One SF, one gigabyte: harmonizing scale factors across BenchBox

Before v0.2.1, --scale 1 could mean 96 MB or 6 GB depending on which benchmark you ran.

TL;DR: BenchBox v0.2.1 retunes 7 benchmarks with adjustable scale factors so that SF=1 produces roughly 1 GB of uncompressed CSV. CoffeeShop dropped from 6 GB to about 1 GB at SF=1; AMPLab grew from 450 MB to about 1.1 GB; H2ODB grew from 100 MB to about 1 GB. Spec-defined and fixed-size benchmarks (TPC-H, TPC-DS, SSB, ClickBench, DataVault) are unchanged.

Before and after: SF=1 data sizes per benchmark. CoffeeShop drops from 6 GB to 1 GB; H2ODB and NYC Taxi grow from ~100 MB to ~1 GB.


The problem: SF=1 meant nothing in particular

A scale factor (SF), the multiplier that determines how much data a benchmark generates, is the most visible knob in BenchBox’s CLI. It is also the first number a user reaches for when budgeting time, storage, and money for a benchmark run.

Before v0.2.1, that knob meant whatever each benchmark’s generator happened to produce at SF=1.0. Each benchmark inherited its own historical defaults, and we never went back to align them. The result was a set of generators that all accepted the same flag and all produced wildly different output sizes.

Here is what --scale 1 meant for each adjustable benchmark before v0.2.1:

Benchmark

SF=1 size (before)

What SF=1 actually meant

CoffeeShop

~6 GB

78M order_lines, plus customers/products/orders

JoinOrder

~5 GB

~73M rows across 21 IMDB tables

AMPLab

~450 MB

50K documents, 100K rankings, 1M uservisits

H2ODB

~100 MB

1M base_trips

TSBS DevOps

~470 MB

100 hosts x 1 day at 10s intervals

NYC Taxi

~96 MB

1/100 sample of one year of yellow taxi

FlightData

n/a (new)

(added in v0.2.1)

The benchmarks outside the harmonization target were at least internally consistent, because either a spec defines their SF semantics or the dataset is fixed:

Benchmark

SF=1 size

Determined by

TPC-H

~1 GB

TPC spec

TPC-DS

~2 GB

TPC spec

SSB

inherits TPC-H schema scale

Academic spec

ClickBench

fixed (single dataset)

Fixed benchmark dataset

DataVault

inherits TPC-H

TPC-H schema

The takeaway: when you said --scale 1 to BenchBox, the output size depended entirely on which benchmark you picked. There was no shared baseline. Resource budgeting required a per-benchmark lookup, and “run everything at SF=1” was a meaningless instruction.

Why pick 1 GB?

Picking a target was the first design decision, and it was less interesting than the second one (whether to make the change backwards-compatible). 1 GB was the convergent answer for three reasons:

  1. TPC-H already uses it. TPC-H SF=1 is approximately 1 GB by spec, and TPC-H is the benchmark BenchBox users run most often. Aligning the rest of the catalog with TPC-H’s convention preserves whatever intuition users have already built.
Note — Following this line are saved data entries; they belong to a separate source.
(** [ResyncEIPSpeaker]: an error of one pool is only logged. *)
Fixpoint resync (w : W) (items : list Eip) : ST (SMgr Sp) () :=
  match items with
  | [] => mret (M := ST (SMgr Sp)) ()
  | e :: rest =>
      if negb (bool_decide (Protocol (Eip_Spec e) = constant.OpenELBProtocolLayer2)) then resync w rest
      else _ ← st_try (setBalancer w constant.OpenELBProtocolLayer2 (used_map (Eip_Status e))); resync w rest
  end.
Definition ResyncEIPSpeaker (w : W) : ST (SMgr Sp) () :=
  eips ← st_lift (ListEips w); resync w eips.

(** ** [eip_controller.go] and [lb_controller.go] *)
Definition reloadLayer2Speaker (ns name : string) : bool :=
  bool_decide (name = constant.Layer2ReloadEIPName) && bool_decide (ns = constant.Layer2ReloadEIPNamespace).

Definition EIP_Reconcile (w : W) (ns name : string) : ST (SMgr Sp) () := λ m,
  if reloadLayer2Speaker ns name then ResyncEIPSpeaker w m
  else match GetEip w name with
       | Err e => (m, if IsNotFound e then Ok () else Err e)
       | Panic => (m, Panic)
       | Ok eip => HandleEIP w (Some eip) m
       end.

Definition LB_Reconcile (w : W) (key : string * string) : ST (SMgr Sp) () := λ m,
  match GetService w key with
  | Err e => (m, if IsNotFound e then Ok () else Err e)
  | Panic => (m, Panic)
  | Ok svc => HandleService w (Some svc) m
  end.

Definition speaker_IsOpenELBService (svc : Service) : bool :=
  if negb (bool_decide (Spec_Type (Svc_Spec svc) = LoadBalancerType)) then false
  else bool_decide (mget0 (Annotations (Svc_Meta svc)) constant.OpenELBAnnotationKey
                    = constant.OpenELBAnnotationValue).

Definition shouldReconcileEP (w : W) (e : ObjectMeta) : bool :=
  if negb (str_empty (mget0 (Annotations e) "control-plane.alpha.kubernetes.io/leader")) then false
  else match GetService w (Namespace e, Name e) with
       | Err err => negb (IsNotFound err)
       | Panic => false
       | Ok svc => if decide (Spec_ExternalTrafficPolicy (Svc_Spec svc) = PolicyLocal)
                   then speaker_IsOpenELBService svc else false
       end.

Definition lb_UpdateFunc (old new : Service) : bool :=
  if decide (Spec_ExternalTrafficPolicy (Svc_Spec old) = Spec_ExternalTrafficPolicy (Svc_Spec new))
  then false else speaker_IsOpenELBService new.
End manager.

(** ** What the manager has announced *)
Section lemmas.
Context {R : GoRange} {L : CidrLib}.
Context {W : Type} {K : KubeClient W} {P : ProxyClient W} {EC : EndpointsClient W}.
Context {Sp : Type} {SI : Speaker Sp} (ok : Sp → Prop) (announced : Sp → gset string).
Context {SO : SpeakerOk Sp ok announced}.

Definition ann (m : SMgr Sp) (p : string) : gset string :=
  match speakers m !! p with Some s => announced s | None => ∅ end.
Definition all_ok (m : SMgr Sp) : Prop := ∀ p s, speakers m !! p = Some s → ok s.

(** [m'] differs from [m] in what the speaker [p] announces, by [f] at most. *)
Record moves (p : string) (bound : gset string) (m m' : SMgr Sp) : Prop := {
  mv_ok : all_ok m';
  mv_ann : ann m' p ⊆ bound;
  mv_other : ∀ q, q ≠ p → ann m' q = ann m q;
  mv_pools : pools m' = pools m;
}.

Lemma on_speaker_moves {A} p (call : ST Sp A) (bound : gset string) (Q : Result A → Prop) m m' r :
  all_ok m →
  (∀ s s' r, ok s → announced s = ann m p → call s = (s', r) → ok s' ∧ announced s' ⊆ bound ∨ ¬ Q r) →
  ann m p ⊆ bound ∨ is_Some (speakers m !! p) →
  on_speaker p call m = (m', r) → Q r → moves p bound m m'.
Proof.
  intros Hok Hcall Hb. unfold on_speaker. destruct (speakers m !! p) as [s|] eqn:E.
  - destruct (call s) as [s' r'] eqn:Ec. intros [= <- ->] HQ.
    assert (announced s = ann m p) as Hann by (unfold ann; by rewrite E).
    destruct (Hcall s s' r (Hok p s E) Hann Ec) as [[Hs Hsub]|]; [|done]. constructor.
    + intros q x. cbn. intros [[<- <-]|[_ Hx]]%lookup_insert_Some; [done|by apply (Hok q)].
    + unfold ann. cbn. by rewrite lookup_insert_eq.
    + intros q Hq. unfold ann. cbn. by rewrite lookup_insert_ne.
    + done.
  - intros [= <- <-] _. destruct Hb as [Hb|[x Hx]]; [|done]. by constructor.
Qed.

Lemma moves_trans p b1 b2 m1 m2 m3 : moves p b1 m1 m2 → moves p b2 m2 m3 → moves p b2 m1 m3.
Proof.
  intros [H1 H2 H3 H4] [K1 K2 K3 K4]. constructor; [done|done| |congruence].
  intros q Hq. rewrite K3, H3 by done. done.
Qed.

Lemma moves_weaken p b1 b2 m m' : moves p b1 m m' → b1 ⊆ b2 → moves p b2 m m'.
Proof. intros [H1 H2 H3 H4] Hb. constructor; [done|set_solver|done|done]. Qed.

Definition keys (l : list (string * string)) : gset string := list_to_set l.*1.

Lemma set_balancers_moves w p l : ∀ m m' r, all_ok m → set_balancers w p l m = (m', r) →
  moves p (keys l ∪ ann m p) m m'.
Proof.
  induction l as [|[ip v] l IH]; intros m m' r Hok; cbn [set_balancers].
  { intros [= <- <-]. constructor; [done|set_solver|done|done]. }
  unfold mbind at 1, ST_bind at 1, st_lift. destruct (getServiceNodes w v) as [nodes| |].
  2, 3: intros [= <- <-]; constructor; [done|set_solver|done|done].
  assert (∀ m1, moves p ({[ip]} ∪ ann m p) m m1 → ∀ m2 r, set_balancers w p l m1 = (m2, r) →
    moves p (keys ((ip, v) :: l) ∪ ann m p) m m2) as Hstep.
  { intros m1 Hm1 m2 r2 H2. eapply moves_trans; [exact Hm1|].
    eapply moves_weaken; [eapply IH; [apply Hm1|exact H2]|].
    pose proof (mv_ann _ _ _ _ Hm1). unfold keys. cbn. set_solver. }
  destruct nodes as [|n nodes].
  { apply Hstep. constructor; [done|set_solver|done|done]. }
  unfold mbind, ST_bind. destruct (on_speaker p _ m) as [m1 r1] eqn:E1.
  assert (moves p ({[ip]} ∪ ann m p) m m1) as Hm1.
  { apply (on_speaker_moves p _ ({[ip]} ∪ ann m p) (λ _, True)) in E1; [done|done| |left; set_solver|done].
    intros s s' r0 Hs Hann Hc. left. rewrite <- Hann. by apply (SetBalancer_law ip (n :: nodes) s s' r0). }
  destruct r1 as [[]| |]; [by apply Hstep|intros [= <- <-]..];
    (eapply moves_weaken; [exact Hm1|unfold keys; cbn; set_solver]).
Qed.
  2. It fits the way BenchBox already frames a standard local run on a developer laptop. Our convention puts SF=1 at roughly 1 GB of data and 4-8 GB of working memory on a typical dev machine, large enough to be realistic without jumping to workstation-only sizes.
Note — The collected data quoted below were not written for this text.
(** A successful announcement tells the services of every address once, in the
    order of the announcement: with the sorted names of the next hops, or with
    a warning when there is no node. *)
Theorem setBalancer_events (w : W) (protocol : string) (usage : smap) (m m' : SMgr Sp) (log log' : list event)
    (Hrun : setBalancer_recorded w protocol usage (m, log) = ((m', log'), Ok ())) :
  log' = log ++ (range_map usage ≫= announced_events w).
Proof.
  unfold setBalancer_recorded in Hrun. revert m log Hrun.
  induction (range_map usage) as [|[ip value] rest IH]; intros m log; cbn [set_balancers_events].
  { intros [= _ <-]. by rewrite app_nil_r. }
  intros (s1 & nodes & Hn & Hrun)%ST_bind_Ok. injection Hn as <- Hn.
  cbn [mbind list_bind announced_events]. rewrite Hn. destruct nodes as [|n ns].
  - apply ST_bind_Ok in Hrun as (s2 & [] & [= <-] & Hrun). rewrite (IH _ _ Hrun). cbn. by rewrite app_assoc.
  - apply ST_bind_Ok in Hrun as ([m1 l1] & [] & Hset & Hrun).
    apply ST_bind_Ok in Hrun as (s2 & [] & [= <-] & Hrun). rewrite (IH _ _ Hrun). cbn [fst snd].
    assert (l1 = log) as ->; [|by rewrite app_assoc].
    revert Hset. unfold noting, quiet. cbn [fst snd].
    destruct (on_speaker protocol _ m) as [m2 [[]|e|]]; by intros [= _ <-].
Qed.

(** Only services that exist are told, and only those of the record. *)
Lemma svc_events_services (w : W) (services : list string) t reason message e :
  e ∈ svc_events w services t reason message →
  ∃ str ns name svc, str ∈ services ∧ Split "/" str = [ns; name] ∧ GetService w (ns, name) = Ok svc ∧
    ev_object e = OnService (Svc_Key svc) ∧ ev_type e = t ∧ ev_reason e = reason ∧ ev_message e = message.
Proof.
  induction services as [|str rest IH]; [by intros ?%not_elem_of_nil|]. cbn [svc_events].
  assert (e ∈ svc_events w rest t reason message → ∃ str' ns name svc, str' ∈ str :: rest ∧ Split "/" str' = [ns; name] ∧
    GetService w (ns, name) = Ok svc ∧ ev_object e = OnService (Svc_Key svc) ∧ ev_type e = t ∧ ev_reason e = reason ∧
    ev_message e = message) as Hrest.
  { intros He. destruct (IH He) as (s & ns & name & svc & Hs & ?). exists s, ns, name, svc. split; [by right|done]. }
  destruct (Split "/" str) as [|ns [|name [|]]] eqn:Hsp; [done..| |done].
  destruct (GetService w (ns, name)) as [svc|err|] eqn:Hg; [|done..].
  intros [->|?]%elem_of_cons; [|by apply Hrest]. exists str, ns, name, svc. split_and!; [left|done..].
Qed.
End events.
  3. It scales linearly to useful sizes. SF=10 lands at roughly 10 GB, SF=100 at roughly 100 GB. These are the sizes users actually want for “small benchmark”, “real benchmark”, and “stress benchmark.” A 1 GB anchor at SF=1 makes the scale ratio useful at every step.

We did not pick 1 GB because it is optimal for any specific platform. We picked it because it is the size that already had the most operational practice around it, and because aligning to a single number meant picking one. TPC-H’s number was the obvious one to pick.

The design decision: backwards-incompatible by intent

The harmonization changes output sizes at the same SF, so existing scripts will produce different data. We considered three options:

  • Opt-in flag (--scale-target=1gb). Rejected: opt-in harmonization defeats the point of making --scale 1 mean the same thing without flag knowledge.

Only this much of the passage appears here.